To understand why the best ligand for tetrasubstituted olefins is different from that of di- and trisubstituted analogues, we performed a density functional theory (DFT) study. The transition states (TSs) involved in the enantiodetermining step of the reaction for the tri- and tetrasubstituted olefins, S2 and S3, with catalyst 4c (for S2) and catalysts 1b and 4c (for S3) were searched using the B3LYP¹⁵ functional with the Grimme Dispersion correction, GD3.¹⁶ Mechanistically it is well known that Ir-catalyzed hydrogenation of nonfunctionalized alkenes proceeds through an Ir(III)/Ir(V) tetrahydride intermediate¹⁷ and enantioselectivity is determined in the first hydrogen transfer from the metal to the coordinated olefin. Our calculations also support this mechanism; the free energy reaction profile is presented in the Supporting Information. Consequently, enantioselectivity can be reliably estimated from the relative energies of the TSs of this step. Nevertheless, two different mechanisms can be considered for this process: (i) an Ir(III)/Ir(V) migratory-insertion step (mechanism 3/5-MI, Scheme 1) and (ii) an Ir(III)/Ir(V) σ-bond metathesis (mechanism 3/5-Meta, Scheme 1). While (i) is usually the most favorable mechanism, (ii) is also energetically feasible and cannot be immediately discarded. We, therefore, computed the TSs for both pathways (see the Supporting Information for the full set of calculated TSs). A data set collection of computational results is available in the ioChem-BD repository.¹⁸

Scheme 1. Proposed Catalytic Cycles 3/5-MI and 3/5-Meta for the Asymmetric Hydrogenation of Nonchelating Olefins.
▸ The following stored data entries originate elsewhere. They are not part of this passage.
Lemma dir_ok_stream_id d stem closed seg r0 z :
  dir_ok d stem closed seg r0 → dir_ok (<[stream_id_path stem := u64_to_string z]> d) stem closed seg r0.
Proof.
  intros [Hseg Hcl (content & Hl & Hc) Hsm]. pose proof (stream_id_not_segment stem) as Hns.
  assert (∀ x, x ∈ closed.*1 ++ [seg] → seg_path x ≠ stream_id_path stem) as Hne.
  { intros x Hx E. destruct (proj1 (proj2 Hseg x) Hx) as [_ Hp]. rewrite E in Hp.
    unfold stream_id_path in Hp. congruence. }
  split.
  - by apply segments_of_insert_other.
  - rewrite list.Forall_forall in *. intros x Hx. destruct (Hcl x Hx) as (c & Hlx & Hh). exists c.
    split; [|done]. rewrite lookup_insert_ne; [done|]. apply not_eq_sym, Hne, elem_of_app. left.
    by apply list_elem_of_fmap_2.
  - exists content. split; [|done]. rewrite lookup_insert_ne; [done|].
    apply not_eq_sym, Hne, elem_of_app. right. by left.
  - intros p c. destruct (decide (p = stream_id_path stem)) as [->|Hn].
    + rewrite lookup_insert_eq. intros [= <-]. pose proof (len_u64_to_string z). int_solve.
    + rewrite lookup_insert_ne by done. apply Hsm.
Qed.

Definition spool_writer_config (config : FileConfig) : WriterConfig :=
  mkWriterConfig DEFAULT_BLOCK_TARGET_SIZE (fc_codec config) DEFAULT_SYNC_MARKER (fc_block_alignment config).

(** The spool that [FileSpool_open] builds before the cleanup. *)
Definition opened (config : FileConfig) (stem : list Z) (sid consumed : Z) (d : files) (id : Z)
    (path : list Z) (size : Z) : FileSpool :=
  mkFileSpool (delete path d) stem (stem ++ str ".state") sid id path
    (with_config (mkBufWriter (default [] (d !! path)) []) (spool_writer_config config)) size
    (fc_segment_size_bytes config) (fc_fsync config) (fc_codec config) (fc_block_alignment config)
    (fc_max_total_bytes config) consumed.

Lemma opened_idle config stem sid consumed d closed seg r0 size :
  dir_ok d stem closed seg r0 → compatible (spool_writer_config config) ReaderConfig_default lim →
  idle lim (opened config stem sid consumed d (seg_id seg) (seg_path seg) size) closed r0 ∧
  disk (opened config stem sid consumed d (seg_id seg) (seg_path seg) size) = d.
Proof.
  intros [Hseg Hcl (content & Hl & Hc) Hsm] Hco.
  assert (disk (opened config stem sid consumed d (seg_id seg) (seg_path seg) size) = d) as Hdisk.
  { unfold disk, opened. simpl. rewrite Hl. simpl. rewrite insert_delete_eq. by apply insert_id. }
  split; [|done]. split; [|done]. unfold active_segment. split; simpl.
  - rewrite Hdisk. by destruct seg.
  - rewrite list.Forall_forall in *. intros x Hx. destruct (Hcl x Hx) as (c & Hlx & Hh). exists c.
    split; [|done]. rewrite lookup_delete_ne; [done|]. intros E.
    destruct Hseg as [Hs Hin]. assert (x.1 ∈ closed.*1) as Hx1 by by apply list_elem_of_fmap_2.
    destruct (proj1 (Hin x.1)) as [_ P1]; [apply elem_of_app; by left|].
    destruct (proj1 (Hin seg)) as [_ P2]; [apply elem_of_app; right; by left|].
    apply StronglySorted_app in Hs as (H12 & _ & _).
    specialize (H12 x.1 seg Hx1 ltac:(by left)). unfold id_lt in H12.
    rewrite <- E, P2 in P1. injection P1 as ?. lia.
  - apply lookup_delete_eq.
  - assert (∀ x, x ∈ closed.*1 ++ [seg] → 0 ≤ seg_id x) as Hpos.
    { intros x Hx. destruct (proj1 (proj2 Hseg x) Hx) as [_ Hp]. apply parse_segment_id_u64 in Hp. int_solve. }
    rewrite list.Forall_forall. destruct seg. apply Hpos.
  - done.
  - exists (mkBufWriter (default [] (d !! seg_path seg)) []). split; [apply writer_inv_new|].
    rewrite Hl. unfold sink_holds. simpl. rewrite app_nil_r. split; [done|].
    exists r0, []. by rewrite app_nil_r.
  - constructor.
  - apply state_not_segment.
Qed.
The calculated relative energies for the most stable isomers of the TSs for both pathways (TS_MI and TS_Meta) are shown in Table 2. These key isomers are the result of the relative arrangement of the hydride (up or down), the coordination of the olefin through the Re- or Si-face, and the attack of the hydride through the two olefinic carbons (C₁ or C₂). In addition, in these calculations, we also considered the rotamers of the isopropyl group. As in other reported studies, the results show that in all cases, the migratory insertion is the preferred reaction pathway.

Table 2. Calculated Relative Energies (kJ/mol) for the Transition States TS_MI and TS_Meta with Substrates S2 and S3 Using Ir-Catalyst 4c (for S2) and Ir-Catalysts 1b and 4c (for S3)^a,^b.

^aValues in blue and bold indicate the lowest Re and Si energy TSs for each combination of substrate and catalyst.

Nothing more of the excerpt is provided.